(Beginning of Records provided)

(* ===== verification/Ddb.v ===== *)
(** * [internal/backends/ddb]: the DynamoDB stores *)

From S2P Require Import Prelude Errors Strconv Text Types Effects Ports StoreSpec Tags DdbSpec.

(** ** [table.go] *)

Definition SClient : string := "CLIENT".
Definition SRate : string := "RATE".
Definition SEdge : string := "EDGE".
Definition SDedup : string := "DEDUP".
Definition SWin : string := "WIN".

Definition pkClient (id : string) : string := SClient +:+ "#" +:+ id.
Definition skProfile : string := "PROFILE".
Definition skDedup (hash : string) : string := SDedup +:+ "#" +:+ hash.
Definition pkRate (scope : string) : string := SRate +:+ "#" +:+ scope.
Definition skRateWin (epochMin : Z) : string := SWin +:+ "#" +:+ FormatInt epochMin.
Definition skEdge (scopeKey : string) : string := SEdge +:+ "#" +:+ scopeKey.

(** [fmt.Sscanf(pk, "CLIENT#%s", &id)]: one word after the prefix. *)
Definition parseClientID (pk : string) : string + error := sscanf_word "CLIENT#" pk.

(** The calls of a backend: the service, the clock, and the last words of the
    process ([log.Fatalf] with a message and the error it reports). *)
Inductive BackE : Type → Type :=
| ddbE {X} (e : DdbE X) : BackE X
| nowE : BackE Z
| fatalE (msg : string) (err : error) : BackE unit.

Definition table_input (table : string) : CreateTableInput :=
  mkCreateTableInput table
    [("PK", ScalarAttributeTypeS); ("SK", ScalarAttributeTypeS)]
    [("PK", KeyTypeHash); ("SK", KeyTypeRange)]
    BillingModePayPerRequest.

(** A failure other than "table exists" ends the process. *)
Definition createTableIfNotExists (table : string) : prog BackE unit :=
  err ← trigger (ddbE (CreateTable (table_input table)));
  match err with
  | Some err =>
      if errors_As err "ResourceInUseException" then mret tt
      else _ ← trigger (fatalE ("Failed to create table " +:+ table) err); Panic
  | None => mret tt
  end.

(** ** [datastore.go] *)

Definition itoa (i : Z) : string := FormatInt i.

(** "attribute_not_exists(PK) AND attribute_not_exists(SK)" *)
Definition cond_absent : cond := CAnd (CNotExists "PK") (CNotExists "SK").
(** "#ver = :prev" *)
Definition cond_version : cond := CEq "#ver" ":prev".
(** "attribute_not_exists(#count) OR #count < :cap" *)
Definition cond_capacity : cond := COr (CNotExists "#count") (CLt "#count" ":cap").

(** The reply of a conditional write: a failed condition is [no], other errors
    are returned. *)
Definition conditional (yes no : bool) (err : option error) : bool * option error :=
  match err with
  | None => (yes, None)
  | Some err => if errors_As err ConditionalCheckFailed then (no, None) else (false, Some err)
  end.

Section datastore.
Context `{A : AttrLib} (table : string).

(** [mustMarshalAttr]: the error is dropped; the value is then nil, which the
    encoder of the request sends as NULL. *)
Definition mustMarshalAttr (v : goval) : AttributeValue :=
  match av_Marshal v with inl av => av | inr _ => AVNULL end.

(** [dedupItem] with the names of its attributes. *)
Record dedupItem := mkDedupItem {
  dd_PK : string;
  dd_SK : string;
  ExpiresAt : Z;
}.

Definition dedup_fields (item : dedupItem) : list (string * goval) :=
  [("PK", GoString (dd_PK item)); ("SK", GoString (dd_SK item)); ("ttl", GoInt (ExpiresAt item))].

(** [DataStore.Suppress]. *)
Definition Suppress (clientID hash : string) (window : Z) : prog BackE (bool * option error) :=
  now ← trigger nowE;
  let item := mkDedupItem (pkClient clientID) (skDedup hash) (Unix (now + window)) in
  match av_MarshalMap (dedup_fields item) with
  | inr err => mret (false, Some err)
  | inl av =>
      err ← trigger (ddbE (PutItem table av (Some cond_absent)));
      mret (conditional false true err)
  end.

(** [DataStore.Load]. *)
Definition ddb_Load (clientID scopeKey : string) : prog BackE (option Edge * Z * option error) :=
  '(it, err) ← trigger (ddbE (GetItem table (pkClient clientID) (skEdge scopeKey) true));
  match err with
  | Some err => mret (None, 0, Some err)
  | None =>
      match it with
      | None => mret (None, 0, None)
      | Some it =>
          match av_UnmarshalEdge it with
          | inr err => mret (None, 0, Some err)
          | inl st => mret (Some st, Version st, None)
          end
      end
  end.

Definition edge_fields (clientID scopeKey : string) (next : Edge) : list (string * goval) :=
  [("PK", GoString (pkClient clientID)); ("SK", GoString (skEdge scopeKey));
   ("scope_key", GoString (ScopeKey next)); ("last_value", GoString (LastValue next));
   ("last_change_ts", GoInt (LastChangeTS next)); ("window_start", GoInt (WindowStart next));
   ("flip_count", GoInt (FlipCount next)); ("recent", go_flips (Recent next));
   ("agg_until_ts", GoInt (AggUntilTS next)); ("ver", GoInt (Version next))].

(** "SET #lv=:lv, #lcts=:lcts, #ws=:ws, #fc=:fc, #rc=:rc, #aut=:aut, #ver=:newver" *)
Definition edge_sets : list update_action :=
  [USet "#lv" ":lv"; USet "#lcts" ":lcts"; USet "#ws" ":ws"; USet "#fc" ":fc"; USet "#rc" ":rc";
   USet "#aut" ":aut"; USet "#ver" ":newver"].

Definition edge_names : gmap string string :=
  {[ "#lv" := "last_value"; "#lcts" := "last_change_ts"; "#ws" := "window_start";
     "#fc" := "flip_count"; "#rc" := "recent"; "#aut" := "agg_until_ts"; "#ver" := "ver" ]}.

Definition edge_values (prevVersion : Z) (next : Edge) : gmap string AttributeValue :=
  {[ ":lv" := AVS (LastValue next); ":lcts" := AVN (itoa (LastChangeTS next));
     ":ws" := AVN (itoa (WindowStart next)); ":fc" := AVN (itoa (FlipCount next));
     ":rc" := mustMarshalAttr (go_flips (Recent next)); ":aut" := AVN (itoa (AggUntilTS next));
     ":newver" := AVN (itoa (int64 (prevVersion + 1))); ":prev" := AVN (itoa prevVersion) ]}.

(** [DataStore.UpsertCAS]. *)
Definition ddb_UpsertCAS (clientID scopeKey : string) (prevVersion : Z) (next : Edge) :
    prog BackE (bool * option error) :=
  let next := set_ScopeKey scopeKey next in
  if decide (prevVersion = 0) then
    let next := set_Version 1 next in
    match av_MarshalMap (edge_fields clientID scopeKey next) with
    | inr err => mret (false, Some err)
    | inl av =>
        err ← trigger (ddbE (PutItem table av (Some cond_absent)));
        mret (conditional true false err)
    end
  else
    err ← trigger (ddbE (UpdateItem table (pkClient clientID) (skEdge scopeKey) edge_sets []
                           edge_names (edge_values prevVersion next) cond_version));
    mret (conditional true false err).

(** "SET #ttl = if_not_exists(#ttl, :ttl) ADD #count :one" *)
Definition rate_sets : list update_action := [USetIfNotExists "#ttl" "#ttl" ":ttl"].
Definition rate_adds : list update_action := [UAdd "#count" ":one"].

Definition rate_names : gmap string string := {[ "#count" := "count"; "#ttl" := "ttl" ]}.

Definition rate_values (ttl ratePerWindow : Z) : gmap string AttributeValue :=
  {[ ":one" := AVN "1"; ":ttl" := AVN (itoa ttl); ":cap" := AVN (itoa ratePerWindow) ]}.

(** The window of a time: [Unix() / 60], which truncates. *)
Definition epoch_minute (now : Z) : Z := Z.quot (Unix now) 60.

(** [DataStore.Acquire]: the clock is read twice. *)
Definition ddb_Acquire (scope : string) (ratePerWindow window : Z) : prog BackE (bool * option error) :=
  if decide (ratePerWindow <= 0) then mret (false, None)
  else
    now ← trigger nowE;
    let epochMin := epoch_minute now in
    now' ← trigger nowE;
    let ttl := Unix (now' + (window + 2 * Minute)) in
    err ← trigger (ddbE (UpdateItem table (pkRate scope) (skRateWin epochMin) rate_sets rate_adds
                           rate_names (rate_values ttl ratePerWindow) cond_capacity));
    mret (conditional true false err).

(** The implementation of [ports.DataStore]. *)
Definition ddb_data {X} (e : DataStoreE X) : prog BackE X :=
  match e with
  | Acquire scope rate window => ddb_Acquire scope rate window
  | Load c k => ddb_Load c k
  | UpsertCAS c k prev next => ddb_UpsertCAS c k prev next
  end.

(** ** [configstore.go] *)

Definition ddb_GetClientConfig (id : string) : prog BackE (ClientConfig * option error) :=
  '(it, err) ← trigger (ddbE (GetItem table (pkClient id) skProfile true));
  match err with
  | Some err => mret (zeroClientConfig, Some err)
  | None =>
      match it with
      | None => mret (zeroClientConfig, Some (Sentinel ErrNotFound))
      | Some it =>
          match av_UnmarshalConfig it with
          | inr err => mret (zeroClientConfig, Some err)
          | inl cc => mret (cc, None)
          end
      end
  end.

(** The loop over the queried items. *)
Fixpoint client_ids (its : list item) (clientIDs : list string) : list string * option error :=
  match its with
  | [] => (clientIDs, None)
  | it :: its =>
      match av_UnmarshalPK it with
      | inr err => ([], Some err)
      | inl pk =>
          match parseClientID pk with
          | inr err => ([], Some err)
          | inl id => client_ids its (if decide (id ≠ "") then clientIDs ++ [id] else clientIDs)
          end
      end
  end.

(** "PK = :pk AND begins_with(SK, :sk)", of which only the attribute [PK] is returned. *)
Definition ddb_ListClients : prog BackE (list string * option error) :=
  '(its, err) ← trigger (ddbE (Query table "CLIENT#" "PROFILE#" ["PK"]));
  match err with
  | Some err => mret ([], Some err)
  | None => mret (client_ids its [])
  end.

(** The struct that is stored: the key, and the fields of the embedded
    configuration. *)
Definition profile_fields (pk sk : string) (config : ClientConfig) : list (string * goval) :=
  [("PK", GoString pk); ("SK", GoString sk)] ++ config_attrs config.

Definition ddb_PutClientConfig (clientID : string) (config : ClientConfig) : prog BackE (option error) :=
  let pk := pkClient clientID in
  let sk := skProfile in
  match Validate config with
  | Some err => mret (Some err)
  | None =>
      match av_MarshalMap (profile_fields pk sk config) with
      | inr err => mret (Some err)
      | inl it => trigger (ddbE (PutItem table it None))
      end
  end.

Definition ddb_DeleteClientConfig (clientID : string) : prog BackE (option error) :=
  trigger (ddbE (DeleteItem table (pkClient clientID) skProfile)).

(** [ClearAll]: delete the table, wait until it is gone, create it again. *)
Definition ddb_ClearAll : prog BackE (option error) :=
  err ← trigger (ddbE (DeleteTable table));
  match err with
  | Some err => mret (Some err)
  | None =>
      err ← trigger (ddbE (WaitTableNotExists table (30 * Second)));
      match err with
      | Some err => mret (Some err)
      | None => _ ← createTableIfNotExists table; mret None
      end
  end.

Definition ddb_client {X} (e : ClientStoreE X) : prog BackE X :=
  match e with
  | GetClientConfig id => ddb_GetClientConfig id
  | ListClients => ddb_ListClients
  | PutClientConfig id cc => ddb_PutClientConfig id cc
  | DeleteClientConfig id => ddb_DeleteClientConfig id
  | ClearAll => ddb_ClearAll
  end.

End datastore.

(** ** The expressions are those of the source, up to spaces *)

Example cond_absent_text :
  print_cond cond_absent = no_spaces "attribute_not_exists(PK) AND attribute_not_exists(SK)".
Proof. reflexivity. Qed.
Example cond_version_text : print_cond cond_version = no_spaces "#ver = :prev".
Proof. reflexivity. Qed.
Example cond_capacity_text :
  print_cond cond_capacity = no_spaces "attribute_not_exists(#count) OR #count < :cap".
Proof. reflexivity. Qed.
Example edge_sets_text :
  print_update edge_sets [] =
  no_spaces "SET #lv=:lv, #lcts=:lcts, #ws=:ws, #fc=:fc, #rc=:rc, #aut=:aut, #ver=:newver".
Proof. reflexivity. Qed.
Example rate_update_text :
  print_update rate_sets rate_adds = no_spaces "SET #ttl = if_not_exists(#ttl, :ttl) ADD #count :one".
Proof. reflexivity. Qed.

(End of Records provided)

**Aim of the task:** Filter the listing by the string "FlipCount"; copy each matching line.

**Output for this exercise:**
   ("flip_count", GoInt (FlipCount next)); ("recent", go_flips (Recent next));
     ":ws" := AVN (itoa (WindowStart next)); ":fc" := AVN (itoa (FlipCount next));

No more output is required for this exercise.